Collected data
(* ===== verification/Commands.v ===== *)
(** * Commands: idempotency claims and their completion

    A command row is the idempotency record of one request: it is reserved once, completed
    once, and then answers every retry until it is pruned. *)
From S2P Require Import Prelude Text Platform Contract Secret Database Effects TxLogic.
From S2P Require Import Exec Storage Integrity Statements.

Open Scope string_scope.
Open Scope list_scope.
Open Scope Z_scope.

Lemma run_pool_Ok {A} op (s : Stmt A) env db x db' :
  run_tx (execute_pool op s) env db = (Ok x, db') → s (tx_now env) db = Ok (x, db').
Proof.
  unfold run_tx, execute_pool. simpl.
  destruct (tx_fault env 0) as [[d a]|]; [by intros [= ?]|].
  destruct (s (tx_now env) db) as [[y d]|e]; intros [=]; by subst.
Qed.

Lemma run_pool_reliable {A} op (s : Stmt A) env db :
  reliable env →
  run_tx (execute_pool op s) env db =
  match s (tx_now env) db with
  | Ok (x, db') => (Ok x, db')
  | Err e => (Err (database op (to_sqlx_error (tx_text env) e)), db)
  end.
Proof.
  intros Hr. unfold run_tx, execute_pool. simpl. rewrite Hr.
  by destruct (s (tx_now env) db) as [[y d]|e].
Qed.

(** What an existing row answers to a request whose intent hashes to [h]. *)
Definition claim_of (h : bytes) (m : CommandRec) : CommandClaim :=
  if negb (String.eqb (m_intent_hash m) h) then Conflict
  else if String.eqb (m_status m) "completed_success" then
    match m_response_nonce m, m_response_ciphertext m with
    | Some nonce, Some ciphertext => CompletedSuccess nonce ciphertext
    | _, _ => InProgress
    end
  else if String.eqb (m_status m) "completed_error" then
    match m_error_code m with Some code => CompletedError code | None => InProgress end
  else InProgress.

Lemma claim_of_existing h m : claim_of h m ≠ Claimed.
Proof.
  unfold claim_of. destruct (negb _); [done|].
  destruct (m_response_nonce m), (m_response_ciphertext m), (m_error_code m); by repeat case_match.
Qed.

(** Only a matching intent is answered with a receipt. *)
Lemma claim_of_intent h m nonce ct : claim_of h m = CompletedSuccess nonce ct → m_intent_hash m = h.
Proof. unfold claim_of. by destruct (String.eqb_spec (m_intent_hash m) h). Qed.

(** Accounts, credentials and limits are the same. *)
Definition same_tables (db db' : Db) : Prop :=
  accounts db' = accounts db ∧ credentials db' = credentials db ∧ limits db' = limits db.

(** Completed rows, which no statement but [prune] touches. *)
Definition completed (m : CommandRec) : Prop := open_status (m_status m) = false.

Section commands.
Context `{Platform}.

Lemma insert_command_inv key h now db (n : Z) db' :
  insert_command key h now db = Ok (n, db') →
  (n = 1 ∧ commands db !! key = None
   ∧ db' = set_commands (<[key := reserved now h]> (commands db)) db)
  ∨ (n = 0 ∧ db' = db ∧ is_Some (commands db !! key)).
Proof.
  unfold insert_command. destruct (negb _); [done|].
  destruct (commands db !! key) eqn:E; intros [= <- <-]; eauto.
Qed.

(** A claim reserves a free key, or reports the row that is there. *)
Lemma claim_command_inv w n caller op key h db c db' t :
  runs w n (claim_command caller op key h) db (Ok c) db' t →
  (c = Claimed ∧ commands (w_others w n db) !! (caller, op, key) = None
   ∧ db' = set_commands (<[(caller, op, key) := reserved (tx_now (w_tx w n)) h]>
                           (commands (w_others w n db))) (w_others w n db)
   ∧ t = [EvSql (w_others w n db) db'])
  ∨ (∃ m, commands (w_others w n db) !! (caller, op, key) ≠ None
       ∧ db' = w_others w (S n) (w_others w n db)
       ∧ commands db' !! (caller, op, key) = Some m ∧ c = claim_of h m
       ∧ t = [EvSql (w_others w n db) (w_others w n db); EvSql db' db']).
Proof.
  unfold claim_command. intros (r & d1 & t1 & Ei & -> & E)%step_await_ok_sql.
  destruct r as [k|e]; [|naive_solver].
  apply run_pool_Ok, insert_command_inv in Ei as [(-> & Hn & ->)|(-> & -> & [m0 Hm0])]; simpl in E.
  - apply runs_finish_return in E as ([= ->] & -> & ->). by left.
  - apply step_await_ok_sql in E as (r & d2 & t2 & Es & -> & E).
    destruct r as [m|e]; [|naive_solver]. apply run_pool_Ok in Es. unfold select_command in Es.
    destruct (commands _ !! _) as [m'|] eqn:Hm in Es; [|done]. injection Es as <- <-.
    right. exists m'. rewrite Hm0. unfold claim_of.
    destruct (negb _); [apply runs_finish_return in E as ([= ->] & -> & ->); done|].
    destruct (String.eqb _ _).
    { destruct (m_response_nonce m'), (m_response_ciphertext m');
        apply runs_finish_return in E as ([= ->] & -> & ->); done. }
    destruct (String.eqb _ _).
    { destruct (m_error_code m'); apply runs_finish_return in E as ([= ->] & -> & ->); done. }
    apply runs_finish_return in E as ([= ->] & -> & ->); done.
Qed.

(** Without failures and rivals, a claim always answers. *)
Lemma claim_command_reliable w n caller op key h db :
  (∀ k, reliable (w_tx w k)) → (∀ k d, w_others w k d = d) →
  schema_ok db →
  command_check (caller, op, key) (reserved (tx_now (w_tx w n)) h) = true →
  match commands db !! (caller, op, key) with
  | None => runs w n (claim_command caller op key h) db (Ok Claimed)
              (set_commands (<[(caller, op, key) := reserved (tx_now (w_tx w n)) h]> (commands db)) db)
              [EvSql db (set_commands (<[(caller, op, key) := reserved (tx_now (w_tx w n)) h]>
                           (commands db)) db)]
  | Some m => runs w n (claim_command caller op key h) db (Ok (claim_of h m)) db
                [EvSql db db; EvSql db db]
  end.
Proof.
  intros Hr Ho Hdb Hck. unfold claim_command, finish, hbind, await_ok, sql, runs. simpl.
  rewrite !Ho, (run_pool_reliable _ _ _ _ (Hr n)). unfold insert_command.
  unfold reserved in Hck. rewrite Hck. simpl.
  destruct (commands db !! (caller, op, key)) as [m|] eqn:Hm; simpl; [|done].
  rewrite Ho, (run_pool_reliable _ _ _ _ (Hr (S n))). unfold select_command. rewrite Hm. simpl.
  assert (command_check (caller, op, key) m = true) as Hc by (by eapply commands_checked).
  unfold claim_of. destruct (negb (String.eqb (m_intent_hash m) h)); [done|].
  destruct (String.eqb_spec (m_status m) "completed_success") as [Hs|Hs].
  { unfold command_check in Hc. rewrite Hs in Hc. unfold open_status in Hc. simpl in Hc.
    destruct (m_response_nonce m), (m_response_ciphertext m); simpl; try done;
      by rewrite ?andb_false_r in Hc. }
  destruct (String.eqb_spec (m_status m) "completed_error") as [He|He]; [|done].
  unfold command_check in Hc. rewrite He in Hc. unfold open_status in Hc. simpl in Hc.
  destruct (m_error_code m); simpl; [done|]. by rewrite ?andb_false_r in Hc.
Qed.

(** ** Retries *)

(** The completed command of a reservation answers the same intent with its receipt. *)
Lemma claim_of_succeeded now nonce ct m :
  claim_of (m_intent_hash m) (succeeded now nonce ct m) = CompletedSuccess nonce ct.
Proof. unfold claim_of. simpl. by rewrite String.eqb_refl. Qed.

(** An uneventful world: nothing fails and no other task runs. *)
Definition calm (w : World) : Prop :=
  (∀ k, reliable (w_tx w k)) ∧ ∀ k d, w_others w k d = d.

(** Other tasks leave alone the commands that are open: whoever reserved a command
    completes it. *)
Definition respects_claims (w : World) : Prop := ∀ k d key m,
  commands d !! key = Some m → open_status (m_status m) = true →
  commands (w_others w k d) !! key = Some m.

Lemma reserved_check key m now :
  command_check key m = true → command_check key (reserved now (m_intent_hash m)) = true.
Proof.
  unfold command_check. destruct key as [[c o] k]. simpl. rewrite !andb_true_iff.
  intuition auto.
Qed.

(** The head of a retried operation: receipts are pruned, then the stored row answers. *)
Lemma retry_head {T} w n ttl caller op key h m
    (k : CommandClaim → Handler (result T RuntimeFailure) (result T RuntimeFailure)) db x db' t :
  calm w → schema_ok db →
  commands db !! (caller, op, key) = Some m → m_intent_hash m = h →
  prunable (tx_now (w_tx w n)) ttl m = false →
  runs w n (finish (let* _ := await_sql (sql (prune ttl)) in
                    let* intent := ok_ (Ok h) in
                    let* c := await_sql (claim_command caller op key intent) in k c))
    db x db' t →
  ∃ d t', same_tables db d ∧ commands d !! (caller, op, key) = Some m
          ∧ runs w (n + 3)%nat (finish (k (claim_of h m))) d x db' t'
          ∧ t = EvSql db d :: EvSql d d :: EvSql d d :: t'.
Proof.
  intros [Hr Ho] Hdb Hm Hh Hp E.
  apply step_tx in E as (r & d & t1 & Es & -> & E).
  unfold prune in Es. rewrite Ho, (run_pool_reliable _ _ _ _ (Hr n)) in Es.
  injection Es as <- <-. apply step_ok in E as [(e & [=] & _)|(h' & [= <-] & E)].
  apply step_await_sql in E as (r & d2 & t2 & t3 & Ec & -> & E).
  set (d := set_commands _ db) in *.
  assert (schema_ok d) as Hd.
  { apply schema_ok_commands; [done|]. intros i r1 [Hi _]%map_lookup_filter_Some.
    by eapply commands_checked. }
  assert (commands d !! (caller, op, key) = Some m) as Hdm.
  { apply map_lookup_filter_Some. done. }
  pose proof (claim_command_reliable w (S n) caller op key h d Hr Ho Hd) as Hc.
  rewrite Hdm in Hc. unfold runs in Hc, Ec. rewrite Hc in Ec.
  - injection Ec as <- <- <-. simpl in E. exists d, t3. rewrite Ho.
    rewrite (Nat.add_comm n 2) in E. simpl in E. rewrite Nat.add_comm. done.
  - rewrite <-Hh. apply reserved_check. by eapply commands_checked.
Qed.

(** ** Retries among failures and rivals *)

(** The other tasks keep the row [m] of [key]. A completed row is changed by no statement but
    [prune], an open one only by the request that reserved it. *)
Definition others_hold (key : command_key) (m : CommandRec) (w : World) : Prop := ∀ k d,
  commands d !! key = Some m → commands (w_others w k d) !! key = Some m.

Lemma calm_holds key m w : calm w → others_hold key m w.
Proof. intros [_ Ho] k d Hd. by rewrite Ho. Qed.

Lemma open_row_held key m w : respects_claims w → open_status (m_status m) = true → others_hold key m w.
Proof. intros Hw Ho k d Hd. by apply Hw. Qed.

(** An access to the tables that leaves accounts, credentials and limits alone. *)
Definition quiet_access (e : event) : Prop :=
  match e with EvSql d d' => same_tables d d' | _ => False end.

(** The request [x] was answered [answer] from the row [m]: the row is still there, the request
    did nothing but quiet accesses, it can only have failed otherwise, and nothing in an
    uneventful world makes it fail. *)
Record answered_from_row {R} (key : command_key) (m : CommandRec) (answer : R) (w : World) (db : Db)
    (x : result R RuntimeFailure) (db' : Db) (t : list event) : Prop := {
  row_stays : commands db' !! key = Some m;
  only_quiet : Forall quiet_access t;
  answer_or_failure : x = Ok answer ∨ ∃ f, x = Err f;
  uneventful_answer : calm w → schema_ok db → x = Ok answer }.

Lemma run_pool_inv {A} op (s : Stmt A) env db r db' :
  run_tx (execute_pool op s) env db = (r, db') →
  db' = db ∨ ∃ x, s (tx_now env) db = Ok (x, db').
Proof.
  unfold run_tx, execute_pool. simpl.
  destruct (tx_fault env 0) as [[d []]|], (s (tx_now env) db) as [[y d']|e]; simpl;
    intros [= <- <-]; eauto.
Qed.

(** A claim of a key whose row stays answers from the row, or fails. *)
Lemma claim_command_held w n caller op key h m db r db' t :
  others_hold (caller, op, key) m w → commands db !! (caller, op, key) = Some m →
  runs w n (claim_command caller op key h) db r db' t →
  (r = Ok (claim_of h m) ∨ ∃ e, r = Err e)
  ∧ commands db' !! (caller, op, key) = Some m ∧ Forall quiet_access t.
Proof.
  intros Hw Hm E. assert (same_tables_refl : ∀ d, same_tables d d) by done.
  destruct r as [c|e].
  - apply claim_command_inv in E as [(_ & Hno & _)|(m' & _ & -> & Hm' & -> & ->)].
    { by rewrite (Hw n db Hm) in Hno. }
    rewrite (Hw (S n) _ (Hw n db Hm)) in Hm'. injection Hm' as <-.
    split; [by left|]. split; [by do 2 apply Hw|]. by repeat constructor.
  - split; [eauto|]. unfold claim_command in E.
    apply step_await_ok_sql in E as (r & d1 & t1 & Ei & -> & E).
    assert (d1 = w_others w n db) as ->.
    { apply run_pool_inv in Ei as [?|[x Ei]]; [done|].
      apply insert_command_inv in Ei as [(_ & Hno & _)|(_ & ? & _)]; [|done].
      by rewrite (Hw n db Hm) in Hno. }
    destruct r as [k|e']; [|destruct E as (_ & -> & ->); split; [by apply Hw|by repeat constructor]].
    prog_case E as Hk; [prog_step E as Hr; subst; split; [by apply Hw|by repeat constructor]|].
    apply step_await_ok_sql in E as (r & d2 & t2 & Es & -> & E).
    assert (d2 = w_others w (S n) (w_others w n db)) as ->.
    { apply run_pool_inv in Es as [?|[x Es]]; [done|]. unfold select_command in Es.
      destruct (commands _ !! _) in Es; [|done]. by injection Es. }
    destruct r as [m'|e']; [|destruct E as (_ & -> & ->); split; [by do 2 apply Hw|by repeat constructor]].
    repeat (case_match; simplify_eq/=); prog_step E as Hr; subst;
      (split; [by do 2 apply Hw|by repeat constructor]).
Qed.

(** A prune leaves the other tables, and the rows that are not prunable. *)
Lemma prune_inv ttl env db r db' :
  run_tx (prune ttl) env db = (r, db') →
  same_tables db db'
  ∧ ∀ key m, commands db !! key = Some m → prunable (tx_now env) ttl m = false →
             commands db' !! key = Some m.
Proof.
  unfold prune. intros [->|[x [= _ <-]]]%run_pool_inv; [done|]. split; [done|].
  intros key m Hm Hp. by apply map_lookup_filter_Some.
Qed.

Task prompt
Above are the records. Print exactly, and only, the lines from the line with "db !! key))." to the line with "(c = Claimed", both inclusive.

Exercise result
  ∨ (n = 0 ∧ db' = db ∧ is_Some (commands db !! key)).
Proof.
  unfold insert_command. destruct (negb _); [done|].
  destruct (commands db !! key) eqn:E; intros [= <- <-]; eauto.
Qed.

(** A claim reserves a free key, or reports the row that is there. *)
Lemma claim_command_inv w n caller op key h db c db' t :
  runs w n (claim_command caller op key h) db (Ok c) db' t →
  (c = Claimed ∧ commands (w_others w n db) !! (caller, op, key) = None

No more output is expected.